##### Material for this task

(* ===== verification/TableBatchFormat.v ===== *)
(** * TableBatchFormat: the text format of the batches of tables

    src/src/table/batch: the reading of a batch's body into operations
    (BatchSerialization.ts, TableBatchSerialization.ts, BatchOperation.ts), an operation as
    a request (BatchRequest.ts, BatchRequestHeaders.ts), and the responses
    (TableBatchSerialization.ts). [JSON.parse] of a request's body, which starts with a
    brace, and [jsonToXML] of an error are arguments, as is the present time. *)

From S2P Require Import Prelude Errors Extents Utf8 Texts JsValues TableErrors TableEntities TableStore Uris Regex TableHandlers.
From Stdlib Require Ascii.
From Stdlib Require String.
Open Scope Z_scope.
Open Scope azurite_scope.

(** ** Texts *)

(** [s.includes(p)]. *)
Definition includes (p s : text) : bool := defined (index_of p s).

(** [s.split(p)] for a [p] that is not empty. *)
Fixpoint split_on (fuel : nat) (p s : text) : list text :=
  match fuel, index_of p s with
  | S fuel, Some n => take n s :: split_on fuel p (drop (n + length p) s)
  | _, _ => [s]
  end.
Definition split (p s : text) : list text := split_on (length s) p s.

Definition crlf : text := [13; 10].
Definition in_quotes (t : text) : text := [34] ++ t ++ [34].

(** A text of [\w]. *)
Definition string_of_word (t : text) : string :=
  String.string_of_list_ascii ((fun u => Ascii.ascii_of_N (Z.to_N u)) <$> t).

(** ** Constants *)

Definition BOUNDARY_PREFIX : text := js "--".
Definition BOUNDARY_CLOSE_SUFFIX : text := js "--" ++ crlf.
Definition CONTENT_TYPE_MULTIPART_AND_BOUNDARY : text := js "Content-Type: multipart/mixed; boundary=".
Definition CONTENT_TYPE_HTTP : text := js "Content-Type: application/http" ++ crlf.
Definition TRANSFER_ENCODING_BINARY : text := js "Content-Transfer-Encoding: binary" ++ crlf.
Definition NO_PARTITION_KEY : text := js "Partition key not found in request.".
Definition TOO_MANY_OPERATIONS : text :=
  js "0:The batch request operation exceeds the maximum 100 changes per change set.".

(** ** Reading a batch *)

Record BatchSerialization := mkBatchSerialization {
  batchBoundary : text;
  changesetBoundary : text;
  lineEnding : text
}.

(** [/--batch_(\w+-?)+/], [/(boundary=)+(\w+_?(\w+-?)+)/], [/(--batch_\w+)/], [/\r?\n+/],
    [/\/\w+\/(\w+)/]. *)
Definition batch_boundary_regex : regex := Seq (Lit "--batch_") (Plus (Seq (Plus Word) (Opt (is_unit 45)))).
Definition changeset_regex : regex :=
  Seq (Plus (Lit "boundary="))
      (Capture 2 (Seq (Plus Word) (Seq (Opt (is_unit 95)) (Plus (Seq (Plus Word) (Opt (is_unit 45))))))).
Definition single_regex : regex := Capture 1 (Seq (Lit "--batch_") (Plus Word)).
Definition line_ending_regex : regex := Seq (Opt (is_unit 13)) (Plus (is_unit 10)).
Definition path_regex : regex := Seq (is_unit 47) (Seq (Plus Word) (Seq (is_unit 47) (Capture 1 (Plus Word)))).

Definition extractBatchBoundary (s : text) : res text :=
  let batchRequestToProcess := match decodeURI s with Ok t => t | Throw _ => s end in
  match regex_match batch_boundary_regex batchRequestToProcess with
  | Some f => Ok f.(f_text)
  | None => Throw JsError
  end.

Definition extractChangeSetBoundary (s : text) : res text :=
  match regex_match changeset_regex s with
  | Some f => Ok (group 2 f)
  | None =>
      match regex_match single_regex s with
      | Some f => Ok (group 1 f)
      | None => Throw JsError
      end
  end.

Definition extractLineEndings (s : text) : res text :=
  match regex_match line_ending_regex s with Some f => Ok f.(f_text) | None => Throw JsError end.

Definition extractPath (uri : text) : option text := group 1 <$> regex_match path_regex uri.

(** A [BatchOperation]: nothing sets its protocol but [getProtocol], which finds it
    in the URI each time. *)
Record BatchOperation := mkBatchOperation {
  rawHeaders : list text;
  httpMethod : text;
  uri : text;
  path : text;
  jsonRequestBody : text
}.
Lemma resizePageBlob_content env ctx k n acc mac s :
  store_ok s -> own_arrays s -> 0 <= n ->
  outcome (resizePageBlob env ctx k.1.1 k.1.2 k.2 n acc mac) s (fun r s' => match r with
  | Ok _ => exists i b r l, key_at k s i b /\ b.(b_isCommitted) = true /\
      b.(b_properties).(bp_blobType) = Some PageBlob /\ shrunk n b (ranges_of b s) l /\
      (is_Some b.(b_pageRangesInOrder) ->
         updated k s (resized env ctx.(bc_startTime) n r b) (blocks_of b s) l s')
  | Throw _ => refused s s'
  end).
Proof.
  intros Hs Hu Hn. unfold resizePageBlob. apply open_outcome; [done|done|intros; apply refused_refl|..].
  - intros _. unfold write_conditions, existing.
    apply outcome_bind, outcome_lift; intros; apply refused_refl.
  - intros i b s1 Hb Hc Ho. assert (Hrf : refused s s1) by (eapply opens_refused; [apply Hb|exact Ho]).
    pose proof Ho as (_&Hbl&Ha&Hra). pose proof (opens_lookup _ _ _ _ _ Ho) as Hd1.
    unfold write_conditions, existing, write_lease.
    apply outcome_bind, outcome_lift; [intros _ _|by intros].
    apply outcome_bind, outcome_ret.
    apply outcome_bind, outcome_guard; [intros Ht|by intros]. apply bool_decide_eq_true in Ht.
    apply outcome_bind, outcome_lift; [intros _ _|by intros]. cbn [fst snd].
    change (b_pageRangesInOrder (opened ctx.(bc_startTime) b)) with (b_pageRangesInOrder b).
    apply outcome_bind. destruct (b_pageRangesInOrder b) as [r|] eqn:Hr.
    + destruct (bo_refs _ _ (ok_blob _ Hs i b (proj1 Hb))) as (_&R2&_). destruct (R2 r Hr) as [l Hl]. cbn in Hl.
      apply outcome_ret, (resize_end env _ i b n r l); [by rewrite Hd1, lookup_insert_eq|by rewrite Hra|exact (ok_ranges _ Hs r l Hl)|done|].
      intros s' l' Hsh Hd Hra' Ha' Hbl'. exists i, b, r, l'. split_and!; [done|by apply Hc|done| |].
      * by replace (ranges_of b s) with l by (unfold ranges_of; rewrite Hr; cbn; by rewrite Hl).
      * intros _. rewrite Hd1, insert_insert_eq in Hd.
        assert (Ho' : others_same i s s').
        { eapply (pages_others i r l' b); [done|apply Hb|done|exact Hd|congruence|congruence]. }
        pose proof (updated_in_place k i b (resized env ctx.(bc_startTime) n r b) s s' Hs Hb ltac:(done) Hd Ho' ltac:(congruence)) as Hup.
        replace (blocks_of (resized env ctx.(bc_startTime) n r b) s') with (blocks_of b s) in Hup
          by (unfold blocks_of; cbn; by rewrite Ha', Ha).
        by replace (ranges_of (resized env ctx.(bc_startTime) n r b) s') with l' in Hup
          by (unfold ranges_of; cbn; by rewrite Hra', lookup_insert_eq).
    + unfold outcome at 1. cbn [new_ranges fst snd].
      eapply (resize_end env _ i b n _ []);
        [cbn; by rewrite Hd1, lookup_insert_eq|by cbn; rewrite lookup_insert_eq|done|done|].
      intros s' l' Hsh _ _ _ _. exists i, b, 1%positive, l'. split_and!; [done|by apply Hc|done| |rewrite Hr; by intros []].
      by replace (ranges_of b s) with (@nil PersistencyPageRange) by (unfold ranges_of; by rewrite Hr).
Qed.
Lemma total_size_holds e bl l : Forall2 (block_holds e) bl l -> total_size bl = Z.of_nat (length (concat l.*2)).
Proof.
  intros Hl. unfold total_size. assert (Hgen : forall a, foldl (fun t b => t + b.(block_size)) a bl = a + Z.of_nat (length (concat l.*2))).
  { induction Hl as [|p x bl l (_&Hs&_) _ IH]; intros a; cbn; [lia|]. rewrite IH, Hs, length_app. lia. }
  apply Hgen.
Qed.

Lemma commit_entries_ok x x' l r : commit_entries x l = Ok r -> commit_entries x' l = Ok r.
Proof.
  revert r. induction l as [|[[a|] [b|]] l IH]; intros r; cbn; try done.
  destruct (commit_entries x l) as [q|]; [|done]. rewrite (IH q eq_refl). done.
Qed.

(** The blocks of a block blob, and its chunk. *)
Lemma block_blob_holds e s k d :
  content_holds e (base_content k s) d ->
  (forall b, base_doc k s = Some b -> b.(b_properties).(bp_blobType) = Some BlockBlob) ->
  Forall2 (block_holds e) (committed_list k s) (blocks_in d) /\
  chunk_holds e (b ← base_doc k s; b.(b_persistency)).
Proof.
  unfold base_content, committed_list. destruct (base_doc k s) as [b|]; cbn.
  2:{ intros Hd _. by destruct d. }
  intros Hd Ht. specialize (Ht b eq_refl). destruct d as [d|].
  - destruct Hd as (_&_&Hty&_&Hd). cbn in *. destruct d as [x|t l|m f]; cbn in *.
    + destruct Hd as (->&c&Hc&Hst). split; [constructor|]. intros c' Hc'. exists x. congruence.
    + by destruct Hd as (_&?&?).
    + congruence.
  - destruct Hd as (_&->&Hp&_). split; [constructor|]. intros c Hc. cbn in Hp. congruence.
Qed.

Lemma represents_commit A s e s' k c d :
  represents A (mkBlobService s e) -> good s' ->
  base_content k s' = Some c -> (forall k', k' <> k -> base_content k' s' = base_content k' s) ->
  (forall j x, docs s'.(blocks) !! j = Some x <-> docs s.(blocks) !! j = Some x /\ is_staged k x = false) ->
  content_holds e (Some c) (Some d) ->
  represents (put k (mkAbstract ∅ (Some d)) A) (mkBlobService s' e).
Proof.
  intros [Hs Ho Hb Hd Hst] [Hs' Ho'] Hc Hne Hbl Hh. split; cbn in *; [done|done| | |].
  - intros i x [Hi _]%Hbl. destruct (Hb i x Hi) as [H1' H2']. split; [done|]. intros j y [Hj _]%Hbl. by apply H2'.
  - intros k'. unfold put. case_decide; [subst; by rewrite Hc|by rewrite Hne].
  - intros k' n. unfold put. case_decide as Hk.
    + subst. cbn. rewrite lookup_empty. intros p (j&x&Hj&Hx&_). apply Hbl in Hj as [_ Hf].
      apply not_true_iff_false in Hf. by apply Hf, is_staged_key.
    + specialize (Hst k' n). assert (He : forall p, staged_block s' k' n p <-> staged_block s k' n p).
      { intros p. unfold staged_block. setoid_rewrite Hbl. split; intros (j&x&Hj&?); exists j, x.
        - split; [apply Hj|done].
        - split; [|done]. split; [done|]. apply not_true_iff_false. intros Hx%is_staged_key. destruct_and!. congruence. }
      destruct (staged (A k') !! n) as [b|].
      * destruct Hst as (p&Hp&?). exists p. split; [by apply He|done].
      * intros p Hp%He. by apply (Hst p).
Qed.
(* ===== verification/BlobHandlersSpec.v ===== *)
(** * BlobHandlersSpec: what a client puts is what it gets

    Over any extent store with the promised behaviour, the blob service is a map
    from names to data: bytes in one piece, a list of blocks, or pages. The
    requests on content change it as the service's interface says, and a download
    returns the part of the bytes the client asks for. *)

From Stdlib Require Import Ascii.
From S2P Require Import Prelude ExtentMetadata MemoryExtentStore MemoryExtentStoreSpec.
From S2P Require Import Errors Extents Loki Utf8 Texts TagQuery Conditions Lease LeaseSpec PageRanges PageRangesSpec PagePieces.
From S2P Require Import BlobModels BlobContainers BlobStore BlobChanges BlobRefine BlobRequests BlobStoreSpec.
From S2P Require Import BlobHttp BlobHandlers BlobContentSpec BlobData BlobWrites.
Open Scope Z_scope.
Open Scope azurite_scope.

Section Reads.
Context {coll : Type -> Type} `{LokiLaws coll} {P E : Type} `{IExtentReaderLaws E}.
Context (md5 : bytes -> string) (parseXML : text -> res (option (list (option string * option string)))).
Abbreviation db := (BlobDb coll P).
Abbreviation world := (BlobService coll P E).
Implicit Types (s : db) (w : world) (k : Key) (A : State) (e : E).

(** ** Downloads *)

(** The range of a download: the whole blob, unless a header that can be read says
    otherwise. *)
Definition asked (d : Data) (ctx : BlobStorageContext) : option Z * Quantity :=
  let range := ctx.(BlobHttp.request).(getHeader) "range"%string in
  let xMsRange := ctx.(BlobHttp.request).(getHeader) "x-ms-range"%string in
  match d with
  | PageMap _ _ =>
      match deserializePageBlobRangeHeader range xMsRange false with Ok r => r | Throw _ => (None, NotANumber) end
  | _ => match deserializeRangeHeader range xMsRange with Ok (Some r) => r | _ => (Some 0, Infinite) end
  end.

(** The first position after the range; it is that after the blob at most. *)
Definition stop (d : Data) (e : Quantity) : Z :=
  match e with Exact y => Z.min (y + 1) (size_of d) | _ => size_of d end.

(** The response to a download of a range of positions. *)
Definition answers (d : Data) (ctx : BlobStorageContext) (dl : Download) : Prop :=
  forall x, (asked d ctx).1 = Some x -> (asked d ctx).2 <> NotANumber ->
    let n := stop d (asked d ctx).2 - x in
    x <= size_of d /\ dl.(dl_body) = part x n (bytes_of d) /\ dl.(dl_contentLength) = Exact n.

Lemma size_nonneg d : 0 <= size_of d.
Proof. unfold size_of. lia. Qed.

Lemma normalize_end_ok cid d x q q' :
  normalize_end cid (Some (size_of d)) (Some x) q = Ok q' -> ends_after x q -> q <> NotANumber ->
  x <= stop d q <= size_of d /\ q' = Exact (stop d q - 1).
Proof.
  pose proof (size_nonneg d) as Hsz. unfold normalize_end. cbn [quantity q_gt].
  destruct (Z.ltb_spec (size_of d) x); [done|]. cbn [mbind result_bind].
  destruct q as [y| |]; cbn [q_add q_ge ends_after stop]; intros Hr He Hn; [|..|done].
  - destruct (Z.leb_spec (size_of d) (y + 1)).
    + destruct (_ && _ && _); [done|]. cbn [mbind result_bind] in Hr. injection Hr as <-. cbn. split; [lia|f_equal; lia].
    + injection Hr as <-. split; [lia|f_equal; lia].
  - destruct (_ && _ && _); [done|]. cbn [mbind result_bind] in Hr. injection Hr as <-. cbn. split; [lia|f_equal; lia].
Qed.

Lemma part_nothing i (b : bytes) : part i 0 b = [].
Proof. done. Qed.

Lemma read_chunk e c b x n :
  stored e c b -> 0 <= x -> 0 <= n -> x + n <= c.(count) ->
  readExtentAt c.(id) (Exact (c.(offset) + x)) (Exact n) e = Ok (part x n b).
Proof.
  intros Hc Hx Hn Hle. pose proof (stored_part e c b x n Hc Hx Hn Hle) as Hp.
  exact (eq_trans (read_at (mkChunk c.(id) (c.(offset) + x) n) e) (read_stored _ _ _ Hp)).
Qed.

Lemma read_blocks_holds e b s d x t :
  data_holds e b (blocks_of b s) (ranges_of b s) d -> type_of d <> PageBlob ->
  0 <= x -> x <= t <= size_of d ->
  read_blocks b (Some x) (Exact (t - 1)) (Exact (t - x)) (mkBlobService s e) = Ok (part x (t - x) (bytes_of d)).
Proof.
  intros (_&_&_&_&Hd) Hpb Hx Ht. unfold read_blocks. cbn [metadataStore extentStore].
  destruct d as [y|ty l|n m]; [| |done].
  - destruct Hd as (->&c&->&Hc). cbn [quantity fmap option_fmap option_map q_min]. rewrite Z.add_comm.
    pose proof (stored_length _ _ _ Hc) as Hl. unfold size_of in Ht. cbn in Ht.
    replace (Z.min c.(count) (t - x)) with (t - x) by lia. rewrite Z.add_comm. apply read_chunk; [done|lia..].
  - destruct Hd as (_&Hl&Hch). unfold size_of in Ht. cbn in Ht. cbn [bytes_of].
    destruct Hl as [|p z bl l Hp Hl].
    + cbn in *. assert (x = 0 /\ t = 0) as [-> ->] by lia. destruct (b_persistency b) as [c|] eqn:Hb; [|apply read_nothing].
      destruct (Hch c eq_refl) as [y Hc]. cbn [quantity fmap option_fmap option_map q_min].
      pose proof (stored_length _ _ _ Hc) as Hlen. replace (Z.min c.(count) (0 - 0)) with 0 by lia.
      rewrite (read_chunk e c y 0 0 Hc) by lia. done.
    + set (bs := z :: l) in *. cbn [quantity q_add q_sub]. replace (t - 1 + 1 - x) with (t - x) by lia.
      apply (read_readable e _ bs.*2); [|lia..].
      apply Forall2_fmap. apply (Forall2_impl (block_holds e)); [by constructor|]. intros q r (_&_&Hst). by left.
Qed.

##########

Exercise details:
Only the lines above from the line with "Over any extent" to the line with "From S2P Require Import Prelude ExtentMetadata", those two lines included, should be reproduced exactly.

Exercise output:
    Over any extent store with the promised behaviour, the blob service is a map
    from names to data: bytes in one piece, a list of blocks, or pages. The
    requests on content change it as the service's interface says, and a download
    returns the part of the bytes the client asks for. *)

From Stdlib Require Import Ascii.
From S2P Require Import Prelude ExtentMetadata MemoryExtentStore MemoryExtentStoreSpec.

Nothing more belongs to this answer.